■ WORK ORDER:
The lines from the one containing "if (i <? j)%nat then" through the final line of the data below must be written out exactly, both included, and nothing more.

= Beginning of Section =

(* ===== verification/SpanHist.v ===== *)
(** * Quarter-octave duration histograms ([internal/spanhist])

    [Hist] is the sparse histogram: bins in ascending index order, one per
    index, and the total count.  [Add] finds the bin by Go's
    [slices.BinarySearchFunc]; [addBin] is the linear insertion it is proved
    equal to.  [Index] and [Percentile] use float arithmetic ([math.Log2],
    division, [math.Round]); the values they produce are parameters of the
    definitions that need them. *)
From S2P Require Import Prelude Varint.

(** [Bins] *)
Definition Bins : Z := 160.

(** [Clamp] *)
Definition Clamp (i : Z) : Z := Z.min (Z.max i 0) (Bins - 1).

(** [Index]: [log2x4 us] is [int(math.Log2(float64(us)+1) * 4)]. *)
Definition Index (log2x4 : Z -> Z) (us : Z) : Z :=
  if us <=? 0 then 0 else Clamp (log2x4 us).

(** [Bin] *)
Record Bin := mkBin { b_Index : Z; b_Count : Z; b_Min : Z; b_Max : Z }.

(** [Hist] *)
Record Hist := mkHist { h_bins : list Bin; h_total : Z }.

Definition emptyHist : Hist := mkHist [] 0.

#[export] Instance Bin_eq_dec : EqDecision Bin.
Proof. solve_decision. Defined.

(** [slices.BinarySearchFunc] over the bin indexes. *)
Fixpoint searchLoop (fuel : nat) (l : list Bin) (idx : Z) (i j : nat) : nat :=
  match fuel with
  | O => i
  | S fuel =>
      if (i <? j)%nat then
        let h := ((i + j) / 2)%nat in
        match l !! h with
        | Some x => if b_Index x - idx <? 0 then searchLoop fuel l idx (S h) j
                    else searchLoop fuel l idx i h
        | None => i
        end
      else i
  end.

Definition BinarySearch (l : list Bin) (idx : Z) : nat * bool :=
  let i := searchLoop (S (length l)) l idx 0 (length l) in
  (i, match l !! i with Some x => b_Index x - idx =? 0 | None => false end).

= End of Section =

■ ANSWER TO THIS TASK:
      if (i <? j)%nat then
        let h := ((i + j) / 2)%nat in
        match l !! h with
        | Some x => if b_Index x - idx <? 0 then searchLoop fuel l idx (S h) j
                    else searchLoop fuel l idx i h
        | None => i
        end
      else i
  end.

Definition BinarySearch (l : list Bin) (idx : Z) : nat * bool :=
  let i := searchLoop (S (length l)) l idx 0 (length l) in
  (i, match l !! i with Some x => b_Index x - idx =? 0 | None => false end).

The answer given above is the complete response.